Nel luglio di 10 anni fa il fuoco distrusse circa molti ettari di vegetazione, prevalentemente di pineta a Collalto (Siena), le indagini stabilirono che le fiamme si propogarono a causa del fuoco appiccato ad alcuni cartoni bruciati improvvidamente insieme a degli scarti vegetali in un terreno nella zona di Podere Mollano, a giudizio, tra gli altri, finì anche un uomo oggi 65enne originario di Aversa con l’accusa di incendio boschivo colposo: nel 2014 il Tribunale di Siena lo assolse ma nel 2019 la Corte d’Appello di Firenze lo ritenne colpevole condannandolo a 2 anni, ma nel febbraio del di quest’anno la Corte di Cassazione ha annullato la sentenza di condanna ed ha disposto un nuovo giudizio davanti ad un nuovo collegio di appello del copoluogo toscano.

Le motivazioni di questa decisione sono state pubblicate nei giorni scorsi: non sarebbero state vagliate sufficientemente le testimonianze che riguardano la posizione dell’uomo, che è finito nei guai a causa del suo ruolo di custode del podere da cui si sprigionarono le fiamme. 

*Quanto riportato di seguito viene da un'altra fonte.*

Lemma skip_value_app r s :
  skip_value (r +:+ s) = skip_value s \/
  exists r', (String.length r' <= String.length r)%nat /\ forall s, skip_value (r +:+ s) = r' +:+ s.
Proof.
  induction r as [|c r IH]; [by left|]. rewrite append_cons. cbn [skip_value]. destruct (rx_space c) eqn:E.
  - right. exists (String c r). split; [done|]. intros s'. rewrite append_cons. cbn [skip_value]. by rewrite E.
  - destruct IH as [IH|(r' & L & IH)]; [by left|right]. exists r'. split; [cbn [String.length]; lia|]. intros s'.
    rewrite append_cons. cbn [skip_value]. by rewrite E.
Qed.

Definition secret (p post : string) : string := "password=" +:+ p +:+ post.

Lemma skip_secret p post : no_space p = true -> skip_value (secret p post) = skip_value post.
Proof. intros H. unfold secret. rewrite skip_no_space by done. by apply skip_no_space. Qed.
Lemma LoadSummaryCSV_spec file path policy :
  exists out, LoadSummaryCSV file path policy = Some out /\
    forall m, out = Ok m <-> exists content header rows row, file = Some content /\ summary content header rows /\
      speaks_for rows (columns 0 header ∅) policy row /\ row_metrics row (columns 0 header ∅) policy = Some m.
Proof.
  destruct file as [content|]; [|by eexists; split; [done|]; intros m; split; [done|]; intros (? & ? & ? & ? & ? & _)].
  cbn [LoadSummaryCSV]. unfold summary. destruct (ReadAll content) as [[|header rows]|e] eqn:R.
  - eexists; split; [done|]. intros m. split; [done|]. intros (? & ? & ? & ? & [= <-] & (? & _) & _). congruence.
  - pose proof (ReadAll_lengths _ _ _ R) as L. destruct rows as [|r rows].
    { eexists; split; [done|]. intros m. split; [done|]. intros (? & ? & ? & ? & [= <-] & (? & ? & _) & _). congruence. }
    destruct (List.find _ required_columns) as [k|] eqn:F.
    + eexists; split; [done|]. intros m. split; [done|]. intros (? & ? & ? & ? & [= <-] & (E & _ & Q) & _).
      apply List.find_some in F as [Fin Fk]. assert (header = x0) as <- by congruence. apply list_elem_of_In in Fin. to_prop. by destruct Fk, (Q k Fin).
    + pose proof (required_present _ F) as Q. destruct (find_policy_spec (r :: rows) header path policy L Q) as (out & Ho & Hout).
      exists out. split; [exact Ho|]. intros m. rewrite Hout. split.
      * intros (row & H1 & H2). by exists content, header, (r :: rows), row.
      * intros (c & h & rs & row & [= <-] & (E & _ & _) & H1 & H2). assert (header = h /\ r :: rows = rs) as [<- <-] by (split; congruence).
        by exists row.
  - eexists; split; [done|]. intros m. split; [done|]. intros (? & ? & ? & ? & [= <-] & (? & _) & _). congruence.
Qed.

(** ** The verdict *)

(** What the gate compares, written out. *)
Definition no_regression (baseline current : Metrics) (threshold : float64) : Prop :=
  flt current.(MeanFidelity) (fmul baseline.(MeanFidelity) (fsub (f_of_Z 1) threshold)) = false /\
  flt current.(DeadlineMetRate) (fmul baseline.(DeadlineMetRate) (fsub (f_of_Z 1) threshold)) = false /\
  slorRose baseline.(SLOViolationRate) current.(SLOViolationRate) threshold = false.
(* ===== verification/BenchProps.v ===== *)
(** * The simulation ends, and its executions are right

    The event loop of the benchmark runner terminates because every round
    either takes an arrival or moves the retry time of a job forward, by an
    amount the float64 addition does not lose.  The executions it reports are
    those of feasible placements, one job at a time on each target. *)

From S2P Require Import Prelude Float64 GoLib FloatRound Qasm Views Filter Policies Scheduler Bench.

(** ** The workload and the fleet the theorems speak of *)

(** Every target has calibration data. *)
Definition calibrated (targets : list seriesTarget) : Prop := Forall (fun t => t.(Snapshots) <> []) targets.

(** Times are numbers, and stay below 2^53 seconds until the run ends. *)
Record workload_ok (jobs : list benchJob) : Prop := mkWorkload {
  wl_times : Forall (fun j => nonneg_float j.(ArrivalS) = true /\ finite_float j.(ArrivalS) = true) jobs;
  wl_shots : Forall (fun j => j.(BShots) ∈ shotChoices) jobs;
  wl_horizon : forall j, last jobs = Some j -> flt (fadd j.(ArrivalS) drainS) (f_of_Z (2 ^ 53)) = true }.
(** A login lasts: after [rabi login] has ended well, every command until
    one minute before the token expires presents the token the provider
    granted, asks nobody and leaves the file as it is; if the file can be read
    and the JSON decoder reads back the credentials that were encoded. *)
Theorem login_lasts m e issuer clientID noBrowser out m' :
  (forall path, credentialsPath m = Ok path -> m.(unreadable) !! path = None) ->
  login m e issuer clientID noBrowser = (out, None, m') ->
  exists p addr code raw subject tok expiry, NewProvider issuer = Ok p /\
    granted p clientID addr e.(pkceVerifier) code raw subject tok expiry /\
    let c := mkCredentials issuer clientID raw tok.(TkRefresh) expiry in
    forall f now, (forall data, marshal c = Ok data -> unmarshal data = Ok c) ->
      f.(flagToken) = "" -> NewClient f.(flagServer) = None -> minute < time_sub expiry now ->
      dial f now m' = (Ok (mkMetadata ["Bearer " +:+ raw] []), m').
Proof.
  intros Hu H. unfold login, runLogin, randomHex in H. destruct (_ || _); [done|].
  destruct (NewProvider issuer) as [p|] eqn:P; [|done]. destruct e.(listens) as [addr|]; [|done].
  destruct e.(random16) as [rnd|]; [|done]. cbn [rbind] in H. destruct (head _) as [[code|]|]; [|done|done].
  destruct (finishLogin _ _ _ _ _ _ _) as [[line|] m2] eqn:F; [|done]. injection H as _ <-.
  apply finishLogin_cases in F as [[_ [x ?]]|(raw & subject & tok & expiry & u & Hg & S & Hl)]; [done|].
  rewrite (Hl line eq_refl) in S. apply saveCredentials_ok in S as (path & data & Hp & Hm & ->).
  exists p, addr, code, raw, subject, tok, expiry. split_and!; [done|done|]. intros c f now Hj Hf Hc Hx.
  destruct (stored_after_save m _ path data Hp (Hu _ Hp) Hm) as [Hp' Hr].
  unfold dial. rewrite Hf. cbn [String.eqb]. rewrite (load_stored now _ path data _ Hp' Hr (Hj _ Hm) Hx). cbn [c CrIDToken].
  destruct Hg as (_ & _ & Hraw & _). apply String.eqb_neq in Hraw as ->. by rewrite Hc.
Qed.
End Login.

Secondo la tesi accusatoria avrebbe dato indicazioni ad un operaio che “aveva provveduto all’accensione di cartoni da imballaggio, depositandoli sopra i residui di erba secca derivati da un precedente sfalcio”, l’incendio fu “tale da interessare complessivi 309 ettari (di cui 297 boscati) e da richiedere per lo spegnimento l’intervento di: 646 unità di personale, 39 autobotti, 308 mezzi leggeri, 130 ore di volo degli elicotteri regionali ed 11 missioni di mezzi aerei nazionali” fu necessario lo sgombero di 21 persone da alcune strutture limitrofe,  grave fu il danno su un’area protetta circostante la  “Montagnola Senese”, per una superficie di poco superiore a 70 ettari, i danni sono stati stimati per un valore pari a 538.868,00 euro.